NOTE: This is a developing story.
At least 70 people, including politician Nawabzada Siraj Raisani, were killed and 120 injured in a deadly blast in Balochistan's Mastung district Friday afternoon, provincial Health Minister Faiz Kakar confirmed to
DawnNewsTV.
Levies sources said the blast targeted a corner meeting organised by Siraj, a Balochistan Awami Party (BAP) candidate for PB-35 (Mastung). "Mir Siraj Raisani succumbed to his wounds while he was being shifted to Quetta," Agha Umar Bungalzai, provincial home minister, told
AFP
Balochistan's Civil Defence Director Aslam Tareen as well as Bungalzai both said the blast was a suicide attack.

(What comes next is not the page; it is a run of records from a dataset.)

(* ===== verification/Prelude.v ===== *)
(** * Natural C: a model of the library in Rocq

    The library (libnc) is written in a dialect of C that the Perl program
    [ncc] translates.  The dialect has exceptions ([throw], [catch],
    [finally]), automatic objects ([string_t *x;] is created when a function
    starts and destroyed when it ends) and checked calls (a call that is a
    statement is wrapped in [try]).  The library has strings, lists and hash
    tables; over these files, users, names of the network, sockets, sessions
    of clients, and a server.  The development translates the functions of
    src/*.c one by one, with the control flow that [ncc] and nc_exception.h
    give them, into executable functions on an explicit memory, and proves
    what they do.

    ** The machine

    - [Prelude]: characters and lists of characters.
    - [Types]: the structures of nc_string.h, nc_list.h, nc_hash.h, nc_file.h,
      nc_socket.h, nc_session.h and nc_server.h as records, and [world], the
      memory of a program: a finite map from locations to objects for each
      kind of structure, blocks of characters, the state of the allocator (it
      may fail at any call), and the system.  Integers are in Z; where a C type
      wraps around or truncates, the definition says so.
    - [Machine]: computations, [M A].  A computation ends normally, leaves
      early by one of the three ways the translator produces ([Leave], a C
      return, which skips labels and destructors; [Finally]; [Catch]), has
      undefined behaviour ([Crash]), or exhausts its fuel.  A system call takes
      the next of the replies that the world holds, and is added to a trace;
      theorems quantify over the replies.
    - [Wp]: weakest preconditions, and frames: which strings, entries and
      lists a call leaves alone.
    - [Traces]: what a call asks of the system, whatever the replies and
      whichever allocations fail: relations between memories that every
      primitive keeps ([keeps]), and runs taken apart into their steps.

    ** The components

    - string.c, memory.c, nc_string.h: [StringOps], [RegexOps], [InetOps],
      [TimeOps].  A [string_t] is a location; [str_rep w p t] of
      [StringFacts] says that it holds the text [t] with room for the NUL and
      consistent [len] and [size].  [StringFacts], [StringMore],
      [EscapeFacts], [NumberFacts] and [RegexFacts] specify the operations.
    - list.c, nc_list.h: [ListOps].  [list_rep k w l es ss] of [ListRep] says
      that [l] is a list with the entries [es] of the texts [ss]; with [k] its
      backward pointers are right too.  [ListFacts], [ListEdit], [ListSort] and
      [ListText] specify the operations.
    - hash.c, nc_hash.h: [HashOps].  [hash_rep] of [HashRep] relates a table of
      256 lists to a finite map; [HashFacts] and [HashPairs] specify the operations.
    - file.c, nc_file.h: [FileOps]; passwd.c: [PasswdOps] (the lookups) and
      [UidMapOps] (the map of /etc/passwd).  [FileFacts] and [FileRead] specify
      operations by what they ask of the system and what they answer.
    - host.c, dns.c: [DnsOps]; socket.c: [SocketOps]; session.c: [SessionOps];
      process.c, signal.c, thread.c: [ProcessOps]; server.c: [ServerOps].
      [NetFacts] specifies addresses, writing, accepting and fork(2),
      [LineFacts] the line reader of a socket, [SessionFacts] the controllers
      and the life of a session, [DnsFacts] the block lists, [PacketFacts] the
      records of mail exchangers, [PidFacts] pidfiles.
    - log.c, exception.c: [LogOps].  The destination of the messages is a state
      of its own; calls that only log are left out of the other components.
    - test.c, selftest.c: [TestOps], [SelfTest].  The tests of the library,
      as programs that use the other components.

    The components call each other as in the code: a list stores copies of
    strings made by [str_copy], a table is an array of lists, a session reads
    lines from a socket whose buffer is a list, and the server creates
    sessions.  Code outside the library is a parameter: regular expressions
    ([Regex], with the laws [RegexLaws]), the clock ([Clock]), name
    compression in packets ([Resolver]), the hooks of a session controller
    ([Hooks]) and the directory of pidfiles ([Site]).

    ** The theorems

    - [ListRefine], [HashRefine] and [StringRefine] define an abstract machine
      each, on sequences of texts, finite maps and environments of texts, and
      [ListTheorems], [HashTheorems] and [StringTheorems] prove that any
      program of calls simulates it: no undefined behaviour, no error but
      those of the abstract machine, and the same results.
    - [StringOom] transfers what is proved for an allocator that does not fail
      to runs of any allocator ([same_at], [calm]), and shows which operations
      keep strings well formed when it fails.
    - Round trips: escaping, serialization, joining and splitting, numbers,
      IPv4 addresses, pidfiles.
    - [FileTheorems]: replacing a file, listing a directory, attributes, locks
      and the lookups of users, for every sequence of replies.
    - [NetTheorems]: the line reader, writing, accepting, block lists, mail
      exchangers, sessions and their controllers, fork(2) with retries,
      the life of a pidfile and the loop of the server.
    - [TraceTheorems]: giving up privileges, for all replies and failures.
    - [RegexTheorems]: substitution, for every matcher that obeys [RegexLaws].
    - [SelfTheorems]: the tests of selftest.c pass, and end with an error
      whichever allocation fails.
    - Where the code does not do what its comments say, a theorem states what
      it does.  [Samples] has the memory of the witnesses.

    ** Fuel

    Loops that are not structural take fuel from the world they start in, and
    the theorems show that it is enough, by stating that calls end: traversals
    of lists run at most once for each entry of the store; loops over
    characters once for each character; loops that retry a system call at most
    once for each reply left.  A program that waits for a reply that never
    comes is the value [NoFuel].  The two endless loops, [session_handler] and
    [serve], take their fuel as an argument.

    ** Not modelled

    The translator [ncc] as a program on text: the definitions follow the
    code that it produces.  Code that is not compiled (OpenSSL, and what stands
    under FIXME or DEADWOOD).  The concurrent execution of threads (a thread
    that is created is a call of the system), and a signal that arrives inside
    a function: a handler is a function of its own, on the flags it sets.  The
    texts of most messages of the log, on which nothing depends. *)

From Stdlib Require Export Ascii String.
From stdpp Require Export base gmap strings list fin_maps.
From Stdlib Require Export ZArith Lia.

(** * Bytes *)

Abbreviation bytes := (list ascii).

(** The NUL byte. *)
Definition NUL : ascii := Ascii.zero.

(** Text literals of the source, as bytes. *)
Definition B (s : string) : bytes := String.list_ascii_of_string s.

(** [nonul bs]: no NUL inside, so [bs] is what a C string denotes. *)
Definition nonul (bs : bytes) : Prop := Forall (λ c, c ≠ NUL) bs.

#[export] Instance nonul_dec bs : Decision (nonul bs).
Proof. unfold nonul. refine (Forall_dec _ _). Defined.

(** The prefix of an array of characters up to its first NUL. *)
Fixpoint upto_nul (bs : bytes) : bytes :=
  match bs with
  | [] => []
  | c :: r => if decide (c = NUL) then [] else c :: upto_nul r
  end.

Lemma nonul_nil : nonul [].
Proof. constructor. Qed.

Lemma nonul_cons c bs : nonul (c :: bs) ↔ c ≠ NUL ∧ nonul bs.
Proof. exact (Forall_cons _ c bs). Qed.

Lemma nonul_app l k : nonul (l ++ k) ↔ nonul l ∧ nonul k.
Proof. exact (Forall_app _ l k). Qed.

Lemma nonul_singleton c : c ≠ NUL → nonul [c].
Proof. repeat constructor; done. Qed.

Lemma nonul_take n l : nonul l → nonul (take n l).
Proof. apply Forall_take. Qed.

Lemma nonul_drop n l : nonul l → nonul (drop n l).
Proof. apply Forall_drop. Qed.

Lemma upto_nul_nonul l : nonul l → upto_nul l = l.
Proof.
  induction 1 as [|c l Hc Hl IH]; [done|]. simpl.
  by rewrite decide_False, IH.
Qed.

Lemma upto_nul_is_nonul l : nonul (upto_nul l).
Proof.
  induction l as [|c l IH]; simpl; [constructor|].
  case_decide; [constructor|]. by constructor.
Qed.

Tareen said 8 to 10 kilograms of explosives and ball bearings were used in the attack.
Kakar said that the deceased were taken to Civil Hospital Quetta, Bolan Medical Complex and Combined Military Hospital Quetta. Over two dozen bodies, however, were kept in Mastung, he added.
Civil Hospital Spokesperson Waseem Baig said the hospital received 53 bodies and 73 wounded. At least 20 of those injured are in critical condition.
Nawabzada Siraj Raisani
The younger brother of former Balochistan chief minister Nawab Aslam Raisani, Nawabzada Siraj had been chief of the Balochistan Muttahida Mahaz (BMM), formed by Nawab Ghous Bakhsh Raisani in the 1970s, till June this year.
He had recently
merged BMM with the
newly-formed BAP.
Nawab Siraj Raisani. — DawnNewsTV
He was contesting PB-35 (Mastung) for the 2018 elections against his own brother Nawab Aslam Raisani, who is contesting as an independent candidate.
Siraj's teenage son, Hakmal Raisani, had been
killed in a grenade attack on his vehicle in the same district in 2011. Siraj, who had been present inside the vehicle at the time of the attack, had escaped unhurt.
Shrugging off the threat to his own life, he had said at the time that he would continue to "raise the slogan of Pakistan".
Election violence
The Mastung bombing was the latest — and deadliest — of a string of attacks targeting politically exposed persons ahead of the July 25 election.
Earlier today, a blast targeted former Khyber Pakhtunkhwa chief minister Akram Khan Durrani's convoy in Bannu. While Durrani remained safe,
four people were killed and 32 others injured in the attack.
Last night, two people had been injured in a blast near
BAP's election office in Khuzdar.
On July 10, a suicide blast had killed Awami National Party (ANP) leader Haroon Bilour and 19 others in Peshawar's Yaktoot area. The attack was claimed by the Tehreek-i-Taliban Pakistan (TTP) which had also claimed responsibility for 2012 attack that killed Haroon's father, Bashir Bilour.
On July 7, at least seven people, including a candidate of Muttahida Majlis-i-Amal (MMA), were injured when a
convoy came under a bomb attack in Bannu.
Earlier this month, an attack on a Pakistan Tehreek-i-Insaf (PTI) candidate's office in North Waziristan's Razmak tehsil had injured 10.
Following the attacks, activists have called for authorities to remain vigilant to protect candidates during the final days of the campaign season.
"The Pakistani authorities have a duty to protect the rights of all Pakistanis during this election period ─ their physical security and their ability to express their political views freely, regardless of which party they belong to," said Omar Waraich, deputy South Asia director at Amnesty International.